# YOUR TASK
Return the following from the records below: each line, word for word, starting with the line that contains "Definition validate_slug (slug" and going on through the line that contains "Definition CrashKeyType_from_str (s", with nothing outside that range.

----

(* ===== verification/CrashModel.v ===== *)
(** Crash reports, the data of [crates/loom-crash-core]: stack traces, events, issues,
    projects, releases, symbol artifacts and keys, with the texts of their enumerations
    and the fingerprint by which events are grouped into issues.

    An identifier ([ProjectId], [IssueId], ...) is its UUID; a time is a number of
    nanoseconds. *)
From stdpp Require Import base gmap list strings.
From Stdlib Require Import ZArith Lia Ascii.
From S2P Require Import Prelude Text CoreTypes.

Notation Time := Z (only parsing).

Section CrashModel.
Context `{SJ : SerdeJson}.

(** * context.rs *)

Record Runtime := mkRuntime { rt_name : string; rt_version : option string }.

Record UserContext := mkUserContext {
  uc_id : option string;
  uc_email : option string;
  uc_username : option string;
  uc_ip_address : option string;
}.

Record DeviceContext := mkDeviceContext {
  dc_name : option string;
  dc_family : option string;
  dc_model : option string;
  dc_arch : option string;
}.

Record BrowserContext := mkBrowserContext { bc_name : option string; bc_version : option string }.
Record OsContext := mkOsContext { oc_name : option string; oc_version : option string }.

Record RequestContext := mkRequestContext {
  rc_url : option string;
  rc_method : option string;
  rc_headers : gmap string string;
  rc_query_string : option string;
}.

(** * event.rs and breadcrumb.rs *)

Inductive BreadcrumbLevel := BL_Debug | BL_Info | BL_Warning | BL_Error.

Definition BreadcrumbLevel_to_string (l : BreadcrumbLevel) : string :=
  match l with
  | BL_Debug => "debug" | BL_Info => "info" | BL_Warning => "warning" | BL_Error => "error"
  end.

(** [FromStr]; the error holds the text. *)
Definition BreadcrumbLevel_from_str (s : string) : option BreadcrumbLevel :=
  if String.eqb s "debug" then Some BL_Debug
  else if String.eqb s "info" then Some BL_Info
  else if String.eqb s "warning" then Some BL_Warning
  else if String.eqb s "error" then Some BL_Error
  else None.

Record Breadcrumb := mkBreadcrumb {
  bc_timestamp : Time;
  bc_category : string;
  bc_message : option string;
  bc_level : BreadcrumbLevel;
  bc_data : Json;
}.

Inductive Platform := JavaScript | Node | Rust.

Definition Platform_to_string (p : Platform) : string :=
  match p with JavaScript => "javascript" | Node => "node" | Rust => "rust" end.

Definition Platform_from_str (s : string) : option Platform :=
  if String.eqb s "javascript" then Some JavaScript
  else if String.eqb s "node" then Some Node
  else if String.eqb s "rust" then Some Rust
  else None.

Record Frame := mkFrame {
  f_function : option string;
  f_module : option string;
  f_filename : option string;
  f_abs_path : option string;
  f_lineno : option Z;
  f_colno : option Z;
  f_context_line : option string;
  f_pre_context : list string;
  f_post_context : list string;
  f_in_app : bool;
  f_instruction_addr : option string;
  f_symbol_addr : option string;
}.

#[export] Instance Frame_eq_dec : EqDecision Frame.
Proof. solve_decision. Defined.

(** [Stacktrace] has one field, its frames. *)
Record Stacktrace := mkStacktrace { frames : list Frame }.

Record CrashEvent := mkCrashEvent {
  ev_id : Uuid;
  ev_org_id : Uuid;
  ev_project_id : Uuid;
  ev_issue_id : option Uuid;
  ev_person_id : option Uuid;
  ev_distinct_id : string;
  ev_exception_type : string;
  ev_exception_value : string;
  ev_stacktrace : Stacktrace;
  ev_raw_stacktrace : option Stacktrace;
  ev_release : option string;
  ev_dist : option string;
  ev_environment : string;
  ev_platform : Platform;
  ev_runtime : option Runtime;
  ev_server_name : option string;
  ev_tags : gmap string string;
  ev_extra : Json;
  ev_user_context : option UserContext;
  ev_device_context : option DeviceContext;
  ev_browser_context : option BrowserContext;
  ev_os_context : option OsContext;
  ev_active_flags : gmap string string;
  ev_request : option RequestContext;
  ev_breadcrumbs : list Breadcrumb;
  ev_timestamp : Time;
  ev_received_at : Time;
}.

(** * issue.rs *)

Inductive IssueStatus := Unresolved | Resolved | Ignored | Regressed.
#[export] Instance IssueStatus_eq_dec : EqDecision IssueStatus.
Proof. solve_decision. Defined.

Definition IssueStatus_to_string (s : IssueStatus) : string :=
  match s with
  | Unresolved => "unresolved" | Resolved => "resolved"
  | Ignored => "ignored" | Regressed => "regressed"
  end.

Definition IssueStatus_from_str (s : string) : option IssueStatus :=
  if String.eqb s "unresolved" then Some Unresolved
  else if String.eqb s "resolved" then Some Resolved
  else if String.eqb s "ignored" then Some Ignored
  else if String.eqb s "regressed" then Some Regressed
  else None.

Inductive IssueLevel := IL_Error | IL_Warning | IL_Info.

Definition IssueLevel_to_string (l : IssueLevel) : string :=
  match l with IL_Error => "error" | IL_Warning => "warning" | IL_Info => "info" end.

Definition IssueLevel_from_str (s : string) : option IssueLevel :=
  if String.eqb s "error" then Some IL_Error
  else if String.eqb s "warning" then Some IL_Warning
  else if String.eqb s "info" then Some IL_Info
  else None.

Inductive IssuePriority := High | Medium | Low.

Definition IssuePriority_to_string (p : IssuePriority) : string :=
  match p with High => "high" | Medium => "medium" | Low => "low" end.

Definition IssuePriority_from_str (s : string) : option IssuePriority :=
  if String.eqb s "high" then Some High
  else if String.eqb s "medium" then Some Medium
  else if String.eqb s "low" then Some Low
  else None.

Record IssueMetadata := mkIssueMetadata {
  im_exception_type : string;
  im_exception_value : string;
  im_filename : option string;
  im_function : option string;
}.

Record Issue := mkIssue {
  is_id : Uuid;
  is_org_id : Uuid;
  is_project_id : Uuid;
  is_short_id : string;
  is_fingerprint : string;
  is_title : string;
  is_culprit : option string;
  is_metadata : IssueMetadata;
  is_status : IssueStatus;
  is_level : IssueLevel;
  is_priority : IssuePriority;
  is_event_count : Z;
  is_user_count : Z;
  is_first_seen : Time;
  is_last_seen : Time;
  is_resolved_at : option Time;
  is_resolved_by : option Uuid;
  is_resolved_in_release : option string;
  is_times_regressed : Z;
  is_last_regressed_at : option Time;
  is_regressed_in_release : option string;
  is_assigned_to : option Uuid;
  is_created_at : Time;
  is_updated_at : Time;
}.

(** * project.rs *)

Inductive FingerprintMatchType := FM_ExceptionType | FM_ExceptionMessage | FM_Module | FM_Function.

Record FingerprintRule := mkFingerprintRule {
  fr_match_type : FingerprintMatchType;
  fr_pattern : string;
  fr_fingerprint : list string;
}.

Record CrashProject := mkCrashProject {
  pj_id : Uuid;
  pj_org_id : Uuid;
  pj_name : string;
  pj_slug : string;
  pj_platform : Platform;
  pj_auto_resolve_age_days : option Z;
  pj_fingerprint_rules : list FingerprintRule;
  pj_created_at : Time;
  pj_updated_at : Time;
}.

Definition is_slug_char (c : ascii) : bool :=
  is_ascii_lowercase c || is_ascii_digit c || bool_decide (c = "-"%char)
  || bool_decide (c = "_"%char).

Definition validate_slug (slug : string) : bool :=
  if (String.length slug <? 3)%nat || (50 <? String.length slug)%nat then false
  else str_all is_slug_char slug
       && match slug with String c _ => is_ascii_lowercase c | EmptyString => false end.

Inductive CrashKeyType := CK_Capture | CK_Admin.
#[export] Instance CrashKeyType_eq_dec : EqDecision CrashKeyType.
Proof. solve_decision. Defined.

Definition CrashKeyType_to_string (k : CrashKeyType) : string :=
  match k with CK_Capture => "capture" | CK_Admin => "admin" end.

Definition CrashKeyType_from_str (s : string) : option CrashKeyType :=
  if String.eqb s "capture" then Some CK_Capture
  else if String.eqb s "admin" then Some CK_Admin
  else None.

Record CrashApiKey := mkCrashApiKey {
  ak_id : Uuid;
  ak_project_id : Uuid;
  ak_name : string;
  ak_key_type : CrashKeyType;
  ak_key_hash : string;
  ak_rate_limit_per_minute : option Z;
  ak_allowed_origins : list string;
  ak_created_by : Uuid;
  ak_created_at : Time;
  ak_last_used_at : option Time;
  ak_revoked_at : option Time;
}.

Definition is_revoked (k : CrashApiKey) : bool := bool_decide (is_Some (ak_revoked_at k)).

(** * release.rs *)

Record Release := mkRelease {
  rl_id : Uuid;
  rl_org_id : Uuid;
  rl_project_id : Uuid;
  rl_version : string;
  rl_short_version : option string;
  rl_url : option string;
  rl_crash_count : Z;
  rl_new_issue_count : Z;
  rl_regression_count : Z;
  rl_user_count : Z;
  rl_date_released : option Time;
  rl_first_event : option Time;
  rl_last_event : option Time;
  rl_created_at : Time;
}.

(** * symbol.rs *)

Inductive ArtifactType := AT_SourceMap | AT_MinifiedSource | AT_RustDebugInfo.
#[export] Instance ArtifactType_eq_dec : EqDecision ArtifactType.
Proof. solve_decision. Defined.

Definition ArtifactType_to_string (t : ArtifactType) : string :=
  match t with
  | AT_SourceMap => "source_map" | AT_MinifiedSource => "minified_source"
  | AT_RustDebugInfo => "rust_debug_info"
  end.

Definition ArtifactType_from_str (s : string) : option ArtifactType :=
  if String.eqb s "source_map" then Some AT_SourceMap
  else if String.eqb s "minified_source" then Some AT_MinifiedSource
  else if String.eqb s "rust_debug_info" then Some AT_RustDebugInfo
  else None.

(** The data are bytes. *)
Record SymbolArtifact := mkSymbolArtifact {
  ar_id : Uuid;
  ar_org_id : Uuid;
  ar_project_id : Uuid;
  ar_release : string;
  ar_dist : option string;
  ar_artifact_type : ArtifactType;
  ar_name : string;
  ar_data : string;
  ar_size_bytes : Z;
  ar_sha256 : string;
  ar_source_map_url : option string;
  ar_sources_content : bool;
  ar_uploaded_at : Time;
  ar_uploaded_by : Uuid;
  ar_last_accessed_at : option Time;
}.

(** * fingerprint.rs *)

(** [if let Some(s) = o { hasher.update(s.as_bytes()) }]. *)
Definition opt_bytes (o : option string) : string := default "" o.

Fixpoint app_frames_bytes (fs : list Frame) : string :=
  match fs with
  | [] => ""
  | f :: fs => opt_bytes (f_function f) +:+ "@" +:+ opt_bytes (f_module f) +:+ "|"
               +:+ app_frames_bytes fs
  end.

Fixpoint all_frames_bytes (fs : list Frame) : string :=
  match fs with
  | [] => ""
  | f :: fs => opt_bytes (f_function f) +:+ "|" +:+ all_frames_bytes fs
  end.

(** The bytes that [compute_fingerprint] feeds to the hasher. *)
Definition fingerprint_bytes (e : CrashEvent) : string :=
  let in_app_frames := take 5 (List.filter f_in_app (frames (ev_stacktrace e))) in
  ev_exception_type e +:+ "|" +:+ app_frames_bytes in_app_frames
  +:+ (if bool_decide (in_app_frames = [])
       then all_frames_bytes (take 5 (frames (ev_stacktrace e))) else "").

(** [sha256_hex] is the hexadecimal digest. *)
Definition compute_fingerprint (sha256_hex : string -> string) (e : CrashEvent) : string :=
  sha256_hex (fingerprint_bytes e).

Definition first_app_frame (e : CrashEvent) : option Frame :=
  List.find f_in_app (frames (ev_stacktrace e)).

Definition find_culprit (e : CrashEvent) : option string :=
  first_app_frame e ≫= f_function.

(** [&s[..max_len.saturating_sub(3)]] panics inside of a character. *)
Definition truncate (s : string) (max_len : nat) : run string :=
  if (String.length s <=? max_len)%nat then Done s
  else t ← slice_to s (max_len - 3); Done (t +:+ "...").

(** * Lemmas *)

Lemma BreadcrumbLevel_roundtrip l : BreadcrumbLevel_from_str (BreadcrumbLevel_to_string l) = Some l.
Proof. by destruct l. Qed.
Lemma Platform_roundtrip p : Platform_from_str (Platform_to_string p) = Some p.
Proof. by destruct p. Qed.
Lemma IssueStatus_roundtrip s : IssueStatus_from_str (IssueStatus_to_string s) = Some s.
Proof. by destruct s. Qed.
Lemma IssueLevel_roundtrip l : IssueLevel_from_str (IssueLevel_to_string l) = Some l.
Proof. by destruct l. Qed.
Lemma IssuePriority_roundtrip p : IssuePriority_from_str (IssuePriority_to_string p) = Some p.
Proof. by destruct p. Qed.
Lemma CrashKeyType_roundtrip k : CrashKeyType_from_str (CrashKeyType_to_string k) = Some k.
Proof. by destruct k. Qed.
Lemma ArtifactType_roundtrip t : ArtifactType_from_str (ArtifactType_to_string t) = Some t.
Proof. by destruct t. Qed.

End CrashModel.

#[export] Hint Rewrite @BreadcrumbLevel_roundtrip @Platform_roundtrip @IssueStatus_roundtrip
  @IssueLevel_roundtrip @IssuePriority_roundtrip @CrashKeyType_roundtrip
  @ArtifactType_roundtrip : crash_texts.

----

# ANSWER
Definition validate_slug (slug : string) : bool :=
  if (String.length slug <? 3)%nat || (50 <? String.length slug)%nat then false
  else str_all is_slug_char slug
       && match slug with String c _ => is_ascii_lowercase c | EmptyString => false end.

Inductive CrashKeyType := CK_Capture | CK_Admin.
#[export] Instance CrashKeyType_eq_dec : EqDecision CrashKeyType.
Proof. solve_decision. Defined.

Definition CrashKeyType_to_string (k : CrashKeyType) : string :=
  match k with CK_Capture => "capture" | CK_Admin => "admin" end.

Definition CrashKeyType_from_str (s : string) : option CrashKeyType :=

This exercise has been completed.